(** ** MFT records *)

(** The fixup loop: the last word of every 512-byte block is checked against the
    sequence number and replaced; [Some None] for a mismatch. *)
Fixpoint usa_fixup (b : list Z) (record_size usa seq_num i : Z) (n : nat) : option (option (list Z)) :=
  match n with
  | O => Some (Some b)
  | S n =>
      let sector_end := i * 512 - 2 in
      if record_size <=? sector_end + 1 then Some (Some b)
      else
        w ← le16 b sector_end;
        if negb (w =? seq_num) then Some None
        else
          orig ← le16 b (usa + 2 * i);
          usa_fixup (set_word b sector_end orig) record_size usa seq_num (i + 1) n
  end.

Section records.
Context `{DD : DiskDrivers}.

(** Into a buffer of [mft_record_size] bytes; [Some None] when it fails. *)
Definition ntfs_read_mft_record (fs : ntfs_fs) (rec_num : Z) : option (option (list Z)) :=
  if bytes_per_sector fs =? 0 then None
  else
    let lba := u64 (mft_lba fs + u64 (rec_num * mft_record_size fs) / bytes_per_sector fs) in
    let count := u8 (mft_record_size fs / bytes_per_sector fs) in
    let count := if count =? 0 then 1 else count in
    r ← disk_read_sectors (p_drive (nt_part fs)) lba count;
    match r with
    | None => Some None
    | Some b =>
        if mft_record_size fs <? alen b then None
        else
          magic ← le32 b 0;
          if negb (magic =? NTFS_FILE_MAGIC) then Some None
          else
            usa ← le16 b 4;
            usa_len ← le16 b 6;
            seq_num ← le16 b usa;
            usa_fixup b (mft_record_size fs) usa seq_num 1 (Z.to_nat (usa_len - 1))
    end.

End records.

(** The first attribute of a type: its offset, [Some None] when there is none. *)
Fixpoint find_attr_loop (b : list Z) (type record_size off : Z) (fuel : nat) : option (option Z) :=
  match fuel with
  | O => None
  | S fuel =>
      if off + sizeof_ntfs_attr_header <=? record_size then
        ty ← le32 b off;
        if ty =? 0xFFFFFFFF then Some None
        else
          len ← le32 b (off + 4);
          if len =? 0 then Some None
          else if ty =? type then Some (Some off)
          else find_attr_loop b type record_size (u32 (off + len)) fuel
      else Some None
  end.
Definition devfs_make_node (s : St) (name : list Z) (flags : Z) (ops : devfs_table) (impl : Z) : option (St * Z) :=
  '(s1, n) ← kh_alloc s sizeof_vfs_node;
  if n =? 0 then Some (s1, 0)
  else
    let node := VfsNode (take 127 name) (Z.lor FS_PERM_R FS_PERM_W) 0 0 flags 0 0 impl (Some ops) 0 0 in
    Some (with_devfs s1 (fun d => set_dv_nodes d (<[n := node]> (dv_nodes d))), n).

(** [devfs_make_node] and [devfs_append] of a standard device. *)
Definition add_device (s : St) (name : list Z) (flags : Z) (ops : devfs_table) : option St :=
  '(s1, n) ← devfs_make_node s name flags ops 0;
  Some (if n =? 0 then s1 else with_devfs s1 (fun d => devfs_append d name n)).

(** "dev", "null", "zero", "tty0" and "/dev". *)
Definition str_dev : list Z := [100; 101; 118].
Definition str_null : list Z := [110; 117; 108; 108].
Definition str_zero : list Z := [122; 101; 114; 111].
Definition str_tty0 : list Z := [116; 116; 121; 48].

* * *

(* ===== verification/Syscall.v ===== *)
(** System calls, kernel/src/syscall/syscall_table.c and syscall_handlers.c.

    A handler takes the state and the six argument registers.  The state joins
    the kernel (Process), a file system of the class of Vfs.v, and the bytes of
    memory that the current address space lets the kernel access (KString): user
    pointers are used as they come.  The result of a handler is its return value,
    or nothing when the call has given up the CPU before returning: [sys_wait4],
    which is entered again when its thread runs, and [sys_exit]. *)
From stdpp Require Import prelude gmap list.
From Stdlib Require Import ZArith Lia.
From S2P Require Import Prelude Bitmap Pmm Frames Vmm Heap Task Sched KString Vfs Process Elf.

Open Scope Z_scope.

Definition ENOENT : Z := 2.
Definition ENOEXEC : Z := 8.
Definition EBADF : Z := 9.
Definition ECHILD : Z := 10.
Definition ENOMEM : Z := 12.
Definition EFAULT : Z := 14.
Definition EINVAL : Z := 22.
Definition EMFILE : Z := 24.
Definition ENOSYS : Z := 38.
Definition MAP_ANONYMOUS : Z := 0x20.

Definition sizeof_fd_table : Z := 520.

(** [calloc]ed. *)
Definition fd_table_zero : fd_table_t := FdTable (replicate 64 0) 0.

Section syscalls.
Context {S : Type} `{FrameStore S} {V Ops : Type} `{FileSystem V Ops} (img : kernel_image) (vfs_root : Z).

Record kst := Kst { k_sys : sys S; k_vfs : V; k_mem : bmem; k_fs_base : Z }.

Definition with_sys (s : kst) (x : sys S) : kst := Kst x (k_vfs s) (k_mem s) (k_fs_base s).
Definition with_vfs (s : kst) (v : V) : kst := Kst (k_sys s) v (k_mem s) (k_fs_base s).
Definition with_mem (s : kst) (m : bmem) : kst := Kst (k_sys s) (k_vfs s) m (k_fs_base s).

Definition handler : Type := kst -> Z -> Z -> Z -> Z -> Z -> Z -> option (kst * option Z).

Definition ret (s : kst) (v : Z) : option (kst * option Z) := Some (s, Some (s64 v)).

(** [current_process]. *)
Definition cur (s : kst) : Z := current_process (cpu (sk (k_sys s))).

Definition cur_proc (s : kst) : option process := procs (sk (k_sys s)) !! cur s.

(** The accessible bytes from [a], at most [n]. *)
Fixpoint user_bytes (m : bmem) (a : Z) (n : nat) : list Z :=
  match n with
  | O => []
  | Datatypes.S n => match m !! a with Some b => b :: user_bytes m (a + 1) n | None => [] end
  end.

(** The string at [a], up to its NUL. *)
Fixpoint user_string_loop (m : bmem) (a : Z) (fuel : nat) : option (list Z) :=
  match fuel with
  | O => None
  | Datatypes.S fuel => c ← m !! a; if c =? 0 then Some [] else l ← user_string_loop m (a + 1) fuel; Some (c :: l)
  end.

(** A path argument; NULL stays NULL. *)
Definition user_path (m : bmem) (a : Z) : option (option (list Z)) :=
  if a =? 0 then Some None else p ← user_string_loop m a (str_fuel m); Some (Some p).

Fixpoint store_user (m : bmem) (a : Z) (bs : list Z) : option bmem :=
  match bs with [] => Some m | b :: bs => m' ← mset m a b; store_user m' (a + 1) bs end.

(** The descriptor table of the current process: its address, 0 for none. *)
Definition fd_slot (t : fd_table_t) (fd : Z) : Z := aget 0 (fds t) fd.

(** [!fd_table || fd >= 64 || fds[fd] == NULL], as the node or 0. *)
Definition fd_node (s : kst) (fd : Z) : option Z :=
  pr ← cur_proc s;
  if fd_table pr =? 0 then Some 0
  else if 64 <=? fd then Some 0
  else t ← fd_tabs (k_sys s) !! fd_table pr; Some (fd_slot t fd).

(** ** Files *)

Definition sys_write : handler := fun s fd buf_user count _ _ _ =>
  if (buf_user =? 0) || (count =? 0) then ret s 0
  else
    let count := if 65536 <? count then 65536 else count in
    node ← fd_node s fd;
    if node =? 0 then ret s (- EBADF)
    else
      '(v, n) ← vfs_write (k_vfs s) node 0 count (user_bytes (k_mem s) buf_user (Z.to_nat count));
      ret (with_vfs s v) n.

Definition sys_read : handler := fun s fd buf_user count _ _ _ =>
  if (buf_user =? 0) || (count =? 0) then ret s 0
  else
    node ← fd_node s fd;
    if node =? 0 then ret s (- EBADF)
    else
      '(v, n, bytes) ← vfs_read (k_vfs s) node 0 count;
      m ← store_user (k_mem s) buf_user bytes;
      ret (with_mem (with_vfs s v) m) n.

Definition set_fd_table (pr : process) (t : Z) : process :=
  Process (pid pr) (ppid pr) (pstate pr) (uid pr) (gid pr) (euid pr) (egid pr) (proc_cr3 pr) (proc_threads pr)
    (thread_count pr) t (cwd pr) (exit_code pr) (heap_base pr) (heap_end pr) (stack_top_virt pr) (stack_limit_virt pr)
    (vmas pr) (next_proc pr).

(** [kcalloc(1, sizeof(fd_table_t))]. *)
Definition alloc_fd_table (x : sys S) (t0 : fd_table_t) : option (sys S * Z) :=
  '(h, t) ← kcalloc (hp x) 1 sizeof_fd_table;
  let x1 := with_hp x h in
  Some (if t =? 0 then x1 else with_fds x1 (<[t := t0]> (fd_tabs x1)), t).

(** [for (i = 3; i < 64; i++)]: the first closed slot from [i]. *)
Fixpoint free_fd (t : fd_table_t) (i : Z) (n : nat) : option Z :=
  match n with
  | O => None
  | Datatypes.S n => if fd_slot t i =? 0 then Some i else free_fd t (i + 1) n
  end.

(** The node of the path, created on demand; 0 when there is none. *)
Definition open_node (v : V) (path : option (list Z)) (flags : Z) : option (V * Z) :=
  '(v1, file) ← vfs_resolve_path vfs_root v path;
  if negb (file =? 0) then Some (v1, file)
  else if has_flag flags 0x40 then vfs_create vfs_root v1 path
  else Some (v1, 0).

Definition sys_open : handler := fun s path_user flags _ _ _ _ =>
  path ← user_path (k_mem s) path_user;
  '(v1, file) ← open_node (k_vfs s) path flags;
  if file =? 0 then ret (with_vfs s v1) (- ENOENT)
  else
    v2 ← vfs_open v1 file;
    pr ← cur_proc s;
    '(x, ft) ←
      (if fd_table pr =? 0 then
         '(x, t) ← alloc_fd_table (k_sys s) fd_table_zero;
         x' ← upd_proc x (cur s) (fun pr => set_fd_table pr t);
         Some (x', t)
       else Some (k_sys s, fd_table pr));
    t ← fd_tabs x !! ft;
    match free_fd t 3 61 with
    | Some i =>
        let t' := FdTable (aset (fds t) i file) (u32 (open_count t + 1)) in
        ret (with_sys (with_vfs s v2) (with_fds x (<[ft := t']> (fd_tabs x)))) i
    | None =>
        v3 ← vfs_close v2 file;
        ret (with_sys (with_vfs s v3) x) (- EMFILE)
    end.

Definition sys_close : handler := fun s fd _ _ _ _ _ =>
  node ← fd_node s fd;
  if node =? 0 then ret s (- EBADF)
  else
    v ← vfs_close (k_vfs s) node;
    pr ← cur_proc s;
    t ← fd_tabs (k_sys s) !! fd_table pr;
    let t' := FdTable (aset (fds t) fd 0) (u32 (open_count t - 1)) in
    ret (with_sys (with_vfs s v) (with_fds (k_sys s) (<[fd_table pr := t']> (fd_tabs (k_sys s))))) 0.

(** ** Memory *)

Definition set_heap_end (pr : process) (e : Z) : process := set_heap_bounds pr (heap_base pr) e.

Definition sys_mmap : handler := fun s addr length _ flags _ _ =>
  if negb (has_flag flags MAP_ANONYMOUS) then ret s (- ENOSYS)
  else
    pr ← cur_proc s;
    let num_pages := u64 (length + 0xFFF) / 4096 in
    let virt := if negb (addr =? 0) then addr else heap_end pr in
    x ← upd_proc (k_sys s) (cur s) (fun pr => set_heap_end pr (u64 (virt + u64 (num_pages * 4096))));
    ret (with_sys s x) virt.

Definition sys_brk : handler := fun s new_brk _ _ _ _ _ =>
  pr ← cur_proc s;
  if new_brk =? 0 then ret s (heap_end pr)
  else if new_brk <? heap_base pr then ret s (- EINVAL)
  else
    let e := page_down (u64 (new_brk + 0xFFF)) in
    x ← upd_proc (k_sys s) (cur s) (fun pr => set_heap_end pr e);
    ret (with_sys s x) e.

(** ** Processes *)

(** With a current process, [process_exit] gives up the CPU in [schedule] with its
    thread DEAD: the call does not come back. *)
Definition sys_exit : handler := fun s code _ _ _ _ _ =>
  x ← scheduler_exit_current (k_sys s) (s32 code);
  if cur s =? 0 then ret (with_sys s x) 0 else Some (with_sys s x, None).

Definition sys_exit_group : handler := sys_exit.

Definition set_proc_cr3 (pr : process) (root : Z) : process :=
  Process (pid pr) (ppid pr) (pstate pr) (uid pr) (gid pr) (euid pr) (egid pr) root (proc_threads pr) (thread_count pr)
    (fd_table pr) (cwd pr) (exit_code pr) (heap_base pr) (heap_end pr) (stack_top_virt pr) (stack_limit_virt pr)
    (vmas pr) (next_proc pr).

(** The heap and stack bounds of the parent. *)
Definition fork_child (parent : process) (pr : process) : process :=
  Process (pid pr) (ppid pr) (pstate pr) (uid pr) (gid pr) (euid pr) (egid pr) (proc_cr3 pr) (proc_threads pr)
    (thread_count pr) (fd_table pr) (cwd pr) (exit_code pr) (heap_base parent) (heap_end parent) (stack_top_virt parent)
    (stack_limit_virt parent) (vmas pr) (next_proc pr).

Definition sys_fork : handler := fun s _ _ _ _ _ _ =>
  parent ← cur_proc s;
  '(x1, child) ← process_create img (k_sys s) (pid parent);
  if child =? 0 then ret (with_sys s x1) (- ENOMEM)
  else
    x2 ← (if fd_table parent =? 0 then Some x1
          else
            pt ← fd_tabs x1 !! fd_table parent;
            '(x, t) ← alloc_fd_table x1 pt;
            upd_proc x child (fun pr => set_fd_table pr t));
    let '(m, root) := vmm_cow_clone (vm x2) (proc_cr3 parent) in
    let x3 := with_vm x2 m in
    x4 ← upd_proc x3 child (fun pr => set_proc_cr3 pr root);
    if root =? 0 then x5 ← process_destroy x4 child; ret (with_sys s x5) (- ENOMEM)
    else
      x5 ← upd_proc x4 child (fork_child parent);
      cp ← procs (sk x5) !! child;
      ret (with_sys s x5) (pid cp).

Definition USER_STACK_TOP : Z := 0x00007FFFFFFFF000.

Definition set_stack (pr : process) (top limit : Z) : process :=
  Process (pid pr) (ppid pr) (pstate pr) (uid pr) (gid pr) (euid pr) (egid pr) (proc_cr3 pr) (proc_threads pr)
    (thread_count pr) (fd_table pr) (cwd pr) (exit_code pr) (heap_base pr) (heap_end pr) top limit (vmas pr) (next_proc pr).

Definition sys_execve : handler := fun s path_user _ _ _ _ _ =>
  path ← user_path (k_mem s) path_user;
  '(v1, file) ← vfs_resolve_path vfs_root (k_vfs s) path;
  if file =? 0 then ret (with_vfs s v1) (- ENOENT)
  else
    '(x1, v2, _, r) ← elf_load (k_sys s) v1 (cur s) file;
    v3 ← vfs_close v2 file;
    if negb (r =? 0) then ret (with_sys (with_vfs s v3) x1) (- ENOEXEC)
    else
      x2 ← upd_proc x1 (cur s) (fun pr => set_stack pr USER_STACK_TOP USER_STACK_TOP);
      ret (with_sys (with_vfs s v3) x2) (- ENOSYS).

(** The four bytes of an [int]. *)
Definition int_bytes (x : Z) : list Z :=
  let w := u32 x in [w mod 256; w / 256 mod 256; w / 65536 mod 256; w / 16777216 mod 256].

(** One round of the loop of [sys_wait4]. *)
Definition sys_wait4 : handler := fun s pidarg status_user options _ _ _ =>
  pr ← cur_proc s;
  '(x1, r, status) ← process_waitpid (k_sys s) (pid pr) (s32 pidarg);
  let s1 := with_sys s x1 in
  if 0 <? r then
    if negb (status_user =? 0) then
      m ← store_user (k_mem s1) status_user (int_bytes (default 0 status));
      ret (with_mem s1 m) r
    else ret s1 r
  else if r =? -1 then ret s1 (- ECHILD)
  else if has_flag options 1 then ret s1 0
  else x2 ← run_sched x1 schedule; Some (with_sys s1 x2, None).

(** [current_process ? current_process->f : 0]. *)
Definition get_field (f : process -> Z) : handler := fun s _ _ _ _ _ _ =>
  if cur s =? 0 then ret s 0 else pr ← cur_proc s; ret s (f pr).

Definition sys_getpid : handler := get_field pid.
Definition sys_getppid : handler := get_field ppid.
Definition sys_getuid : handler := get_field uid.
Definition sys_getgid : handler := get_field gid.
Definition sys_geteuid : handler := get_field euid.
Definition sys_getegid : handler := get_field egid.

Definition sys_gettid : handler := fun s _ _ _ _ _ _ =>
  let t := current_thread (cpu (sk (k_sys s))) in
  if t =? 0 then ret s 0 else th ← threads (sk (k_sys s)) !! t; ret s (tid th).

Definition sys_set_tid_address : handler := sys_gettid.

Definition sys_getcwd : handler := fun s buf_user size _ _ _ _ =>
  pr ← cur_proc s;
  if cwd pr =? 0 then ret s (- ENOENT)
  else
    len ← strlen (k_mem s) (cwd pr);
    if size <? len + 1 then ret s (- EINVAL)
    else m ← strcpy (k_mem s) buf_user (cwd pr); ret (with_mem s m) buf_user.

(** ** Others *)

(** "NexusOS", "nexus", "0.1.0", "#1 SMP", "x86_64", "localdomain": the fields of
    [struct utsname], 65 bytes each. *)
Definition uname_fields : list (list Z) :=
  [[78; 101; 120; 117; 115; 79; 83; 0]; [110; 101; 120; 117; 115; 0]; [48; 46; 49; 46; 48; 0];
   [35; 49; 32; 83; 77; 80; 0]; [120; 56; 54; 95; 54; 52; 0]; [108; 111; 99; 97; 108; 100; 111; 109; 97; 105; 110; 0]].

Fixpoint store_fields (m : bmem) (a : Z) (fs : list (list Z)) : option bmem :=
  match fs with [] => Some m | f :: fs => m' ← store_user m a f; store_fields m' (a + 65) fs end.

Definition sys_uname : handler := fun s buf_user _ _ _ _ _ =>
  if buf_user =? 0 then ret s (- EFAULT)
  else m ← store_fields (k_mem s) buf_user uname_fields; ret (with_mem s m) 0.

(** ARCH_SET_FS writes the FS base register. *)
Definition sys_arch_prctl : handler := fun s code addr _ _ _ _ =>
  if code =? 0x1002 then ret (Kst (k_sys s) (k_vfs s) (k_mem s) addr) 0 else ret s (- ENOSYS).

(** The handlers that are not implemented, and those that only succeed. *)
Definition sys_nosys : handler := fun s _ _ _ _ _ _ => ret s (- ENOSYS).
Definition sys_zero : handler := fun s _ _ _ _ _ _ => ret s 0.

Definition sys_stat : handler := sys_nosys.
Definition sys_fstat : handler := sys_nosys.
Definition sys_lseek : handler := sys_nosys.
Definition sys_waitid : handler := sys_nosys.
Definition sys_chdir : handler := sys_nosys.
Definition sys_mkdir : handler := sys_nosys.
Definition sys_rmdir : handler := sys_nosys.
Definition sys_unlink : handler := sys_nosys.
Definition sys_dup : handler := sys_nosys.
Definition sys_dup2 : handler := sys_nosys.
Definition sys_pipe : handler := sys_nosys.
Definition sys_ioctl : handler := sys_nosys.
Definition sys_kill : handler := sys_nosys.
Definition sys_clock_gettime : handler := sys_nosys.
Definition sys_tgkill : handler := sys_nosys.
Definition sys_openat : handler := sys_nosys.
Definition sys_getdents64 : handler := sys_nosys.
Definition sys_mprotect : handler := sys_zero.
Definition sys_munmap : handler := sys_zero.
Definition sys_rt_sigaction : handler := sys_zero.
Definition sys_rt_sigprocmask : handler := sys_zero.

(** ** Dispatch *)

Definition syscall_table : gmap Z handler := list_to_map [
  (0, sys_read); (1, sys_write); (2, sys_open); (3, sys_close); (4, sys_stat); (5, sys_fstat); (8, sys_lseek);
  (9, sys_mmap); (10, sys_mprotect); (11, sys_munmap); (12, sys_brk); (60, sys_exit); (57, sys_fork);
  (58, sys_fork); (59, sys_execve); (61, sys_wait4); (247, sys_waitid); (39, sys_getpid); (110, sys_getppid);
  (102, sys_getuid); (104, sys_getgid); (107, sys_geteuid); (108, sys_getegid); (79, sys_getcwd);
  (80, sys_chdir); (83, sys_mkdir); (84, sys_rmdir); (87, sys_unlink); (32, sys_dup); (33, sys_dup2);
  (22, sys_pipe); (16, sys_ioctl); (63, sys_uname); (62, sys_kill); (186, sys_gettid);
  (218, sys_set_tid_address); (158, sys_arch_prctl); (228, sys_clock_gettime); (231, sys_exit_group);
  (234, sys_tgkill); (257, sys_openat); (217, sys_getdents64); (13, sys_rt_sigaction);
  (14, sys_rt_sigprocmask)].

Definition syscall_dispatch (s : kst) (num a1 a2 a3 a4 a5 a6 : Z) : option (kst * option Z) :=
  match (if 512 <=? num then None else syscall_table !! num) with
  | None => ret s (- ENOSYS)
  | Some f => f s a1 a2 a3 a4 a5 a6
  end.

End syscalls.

...

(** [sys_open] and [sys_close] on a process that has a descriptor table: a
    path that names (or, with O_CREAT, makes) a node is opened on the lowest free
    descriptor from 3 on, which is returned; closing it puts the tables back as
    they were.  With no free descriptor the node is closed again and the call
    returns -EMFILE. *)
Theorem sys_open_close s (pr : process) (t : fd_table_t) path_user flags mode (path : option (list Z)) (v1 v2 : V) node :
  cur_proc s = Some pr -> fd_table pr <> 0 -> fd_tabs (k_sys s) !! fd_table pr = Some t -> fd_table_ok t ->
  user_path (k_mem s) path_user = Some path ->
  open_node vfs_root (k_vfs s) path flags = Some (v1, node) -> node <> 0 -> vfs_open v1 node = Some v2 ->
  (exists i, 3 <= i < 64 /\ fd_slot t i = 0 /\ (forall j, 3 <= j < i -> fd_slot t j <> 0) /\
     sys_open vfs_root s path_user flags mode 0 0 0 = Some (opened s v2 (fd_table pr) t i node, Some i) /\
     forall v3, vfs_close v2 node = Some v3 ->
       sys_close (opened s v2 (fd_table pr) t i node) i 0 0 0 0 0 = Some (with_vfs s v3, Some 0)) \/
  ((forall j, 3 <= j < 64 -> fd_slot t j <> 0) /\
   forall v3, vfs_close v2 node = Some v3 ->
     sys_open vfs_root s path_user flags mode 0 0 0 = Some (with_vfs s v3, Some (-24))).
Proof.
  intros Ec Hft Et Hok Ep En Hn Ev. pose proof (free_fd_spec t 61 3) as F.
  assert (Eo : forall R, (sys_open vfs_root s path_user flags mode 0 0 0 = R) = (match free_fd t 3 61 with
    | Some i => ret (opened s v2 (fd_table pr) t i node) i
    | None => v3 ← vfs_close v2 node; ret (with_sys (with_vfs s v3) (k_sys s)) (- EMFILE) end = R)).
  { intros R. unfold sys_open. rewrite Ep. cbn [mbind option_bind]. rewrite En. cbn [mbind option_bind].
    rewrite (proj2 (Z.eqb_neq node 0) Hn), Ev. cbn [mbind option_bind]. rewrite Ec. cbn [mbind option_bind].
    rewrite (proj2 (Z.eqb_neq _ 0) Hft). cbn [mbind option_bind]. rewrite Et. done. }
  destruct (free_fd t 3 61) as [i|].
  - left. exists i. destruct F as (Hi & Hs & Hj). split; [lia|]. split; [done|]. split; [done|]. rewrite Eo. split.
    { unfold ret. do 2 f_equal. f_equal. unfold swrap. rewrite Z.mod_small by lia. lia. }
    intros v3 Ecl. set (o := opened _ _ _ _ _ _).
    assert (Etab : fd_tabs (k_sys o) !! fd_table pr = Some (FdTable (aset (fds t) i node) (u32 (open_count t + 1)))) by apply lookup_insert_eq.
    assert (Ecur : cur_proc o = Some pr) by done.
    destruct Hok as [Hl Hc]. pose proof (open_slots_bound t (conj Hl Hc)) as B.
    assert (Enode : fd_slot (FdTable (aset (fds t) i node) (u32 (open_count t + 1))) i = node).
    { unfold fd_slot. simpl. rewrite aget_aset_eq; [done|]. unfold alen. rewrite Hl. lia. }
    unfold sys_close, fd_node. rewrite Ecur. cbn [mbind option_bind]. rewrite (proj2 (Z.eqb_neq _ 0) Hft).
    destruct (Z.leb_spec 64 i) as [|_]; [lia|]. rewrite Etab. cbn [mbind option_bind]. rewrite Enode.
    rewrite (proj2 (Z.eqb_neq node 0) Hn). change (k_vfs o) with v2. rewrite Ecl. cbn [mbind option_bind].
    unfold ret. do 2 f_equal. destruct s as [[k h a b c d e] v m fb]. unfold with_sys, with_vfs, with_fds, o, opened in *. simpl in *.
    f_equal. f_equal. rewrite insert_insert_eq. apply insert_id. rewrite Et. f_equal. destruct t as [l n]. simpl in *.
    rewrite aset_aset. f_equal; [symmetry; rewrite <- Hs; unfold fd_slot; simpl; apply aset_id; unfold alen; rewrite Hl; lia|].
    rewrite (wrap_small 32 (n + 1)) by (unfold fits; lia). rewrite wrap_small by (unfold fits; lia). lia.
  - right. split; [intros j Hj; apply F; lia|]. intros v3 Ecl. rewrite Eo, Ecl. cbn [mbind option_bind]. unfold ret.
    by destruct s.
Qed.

**WORK ORDER:**
Above are the records. Print exactly, and only, the lines from the line with "and the call" to the line with "(exists i, 3", both inclusive.

**WRITTEN ANSWER:**
    they were.  With no free descriptor the node is closed again and the call
    returns -EMFILE. *)
Theorem sys_open_close s (pr : process) (t : fd_table_t) path_user flags mode (path : option (list Z)) (v1 v2 : V) node :
  cur_proc s = Some pr -> fd_table pr <> 0 -> fd_tabs (k_sys s) !! fd_table pr = Some t -> fd_table_ok t ->
  user_path (k_mem s) path_user = Some path ->
  open_node vfs_root (k_vfs s) path flags = Some (v1, node) -> node <> 0 -> vfs_open v1 node = Some v2 ->
  (exists i, 3 <= i < 64 /\ fd_slot t i = 0 /\ (forall j, 3 <= j < i -> fd_slot t j <> 0) /\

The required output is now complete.